(** The envelope of an encoded request passes every check before the typed decoding. *)
Lemma validate_encoded r :
  well_formed r → rpc_schema_valid (encode_request r) = true →
  validate_value (encode_request r) =
  deserialize_request (decoder_of r) (obj_of_list (request_params r)) (request_id_str r).
Proof.
  intros [Hid Hr] Hschema. unfold validate_value, encode_request, json_object in *.
  cbn [as_object ok_or mbind result_bind].
  rewrite !obj_get_of_list. cbn. rewrite Hschema.
  assert (is_empty (request_id_str r) = false) as -> by (by destruct (request_id_str r)).
  cbn. destruct r; cbn; try done; unfold check_version; cbn;
    rewrite obj_get_of_list; cbn; by rewrite ?(proj1 Hr), ?Hr.
Qed.

Lemma deserialize_obj decode l id :
  deserialize_request decode (obj_of_list l) id =
  ok_or invalid_request (decode (obj_of_list (l ++ [("id", Str id)]))).
Proof. unfold deserialize_request, obj_of_list. by rewrite foldl_snoc. Qed.

End roundtrip.

(** ** What acceptance guarantees *)

Section acceptance.
Context `{UuidCrate, Chrono, Schemas}.

Lemma get_as_str k fs s : (obj_get k fs ≫= as_str) = Some s ↔ obj_get k fs = Some (Str s).
Proof.
  destruct (obj_get k fs) as [[]|]; simpl; split; intros Heq; try discriminate Heq;
    by injection Heq as ->.
Qed.

Lemma get_as_object k fs o :
  (obj_get k fs ≫= as_object) = Some o ↔ obj_get k fs = Some (Object o).
Proof.
  destruct (obj_get k fs) as [[]|]; simpl; split; intros Heq; try discriminate Heq;
    by injection Heq as ->.
Qed.

(** A decoder keeps the id it was given and builds its own kind of request. *)
Definition decodes (method : string) (decode : list (string * Value) → option ValidatedRequest) :=
  ∀ fs r, decode fs = Some r →
    obj_get "id" fs = Some (Str (request_id_str r)) ∧ method_of r = method.

Ltac decoder_ok :=
  intros fs r Hd; case_match; [|done];
  unfold field in Hd; repeat (apply bind_Some in Hd as (? & ? & Hd)); simplify_eq; simpl;
  split; [|done];
  match goal with
  | Hid : (obj_get "id" fs ≫= as_str) = Some _ |- _ =>
      by apply get_as_str in Hid
  end.

Lemma decoder_decodes method decode : decoder method = Some decode → decodes method decode.
Proof.
  unfold decoder. repeat case_match; intros; simplify_eq;
  repeat match goal with Hm : String.eqb _ _ = true |- _ => apply String.eqb_eq in Hm as -> end;
  unfold decodes, decode_session, decode_join, decode_chat, decode_propose,
    decode_transition, decode_delete, decode_task_start; decoder_ok.
Qed.

(** Whatever value the parser accepts, it is a JSON-RPC 2.0 object whose id is the
    non-empty id of the decoded request, whose method is the method of that request, whose
    parameters carry the supported contract version unless it authenticates the session, and
    which conforms to the pinned schema. *)
Theorem validate_value_sound v r :
  validate_value v = Ok r →
  get "jsonrpc" v = Some (Str "2.0") ∧
  get "id" v = Some (Str (request_id_str r)) ∧ request_id_str r ≠ "" ∧
  get "method" v = Some (Str (method_of r)) ∧
  (method_of r = "session.authenticate" ∨
   pointer ["params"; "contractVersion"] v = Some (Str "n2n.room.v1")) ∧
  rpc_schema_valid v = true.
Proof.
  unfold validate_value. intros Hv.
  apply rbind_Ok in Hv as (object & Ho & Hv). apply ok_or_Ok in Ho.
  destruct v as [| | | | |fs]; simplify_eq/=.
  apply rbind_Ok in Hv as ([] & Hg & Hv). apply reject_if_Ok in Hg.
  apply orb_false_iff in Hg as [[Hrpc Hid]%orb_false_iff Hps].
  apply negb_false_iff, bool_decide_eq_true in Hrpc.
  apply rbind_Ok in Hv as (id & Hi & Hv). apply ok_or_Ok in Hi. rewrite Hi in Hid.
  apply rbind_Ok in Hv as (method & Hm & Hv). apply ok_or_Ok in Hm.
  apply rbind_Ok in Hv as ([] & _ & Hv).
  apply rbind_Ok in Hv as (params & Hp & Hv). apply ok_or_Ok in Hp.
  apply rbind_Ok in Hv as ([] & Hver & Hv).
  apply rbind_Ok in Hv as ([] & Hs & Hv). apply reject_if_Ok, negb_false_iff in Hs.
  destruct (decoder method) as [decode|] eqn:Hdec; [|done].
  apply ok_or_Ok, (decoder_decodes _ _ Hdec) in Hv as [Hrid Hmeth].
  rewrite obj_get_insert_eq in Hrid. injection Hrid as ->.
  apply get_as_str in Hrpc, Hi, Hm. apply get_as_object in Hp. simpl. subst method.
  split_and!; [done|done|by intros Heq; rewrite Heq in Hid|done| |done].
  unfold check_version in Hver.
  destruct (String.eqb_spec (method_of r) "session.authenticate") as [|]; [by left|right].
  rewrite Hp. simpl. repeat case_match; simplify_eq/=.
  match goal with Hb : String.eqb _ _ = true |- _ => by apply String.eqb_eq in Hb as -> end.
Qed.
End acceptance.

(** ** Examples *)

Module ProtocolExamples.
Import Reference.

Definition sample_chat (id text : string) : ValidatedRequest := RChatSend
  {| cs_id := id; cs_contract_version := "n2n.room.v1"; cs_request_id := from_u128 7;
     cs_room_id := from_u128 1; cs_occurred_at := 5000; cs_text := text;
     cs_mentions := [MentionParticipant (from_u128 9) "ada"; MentionAlias AllAgents];
     cs_delivery := DeliverMentioned |}.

= = = = = = =

## What you will do
The answer is a bare number: how many lines of the records contain the string "goal"?

## Answer to this problem
3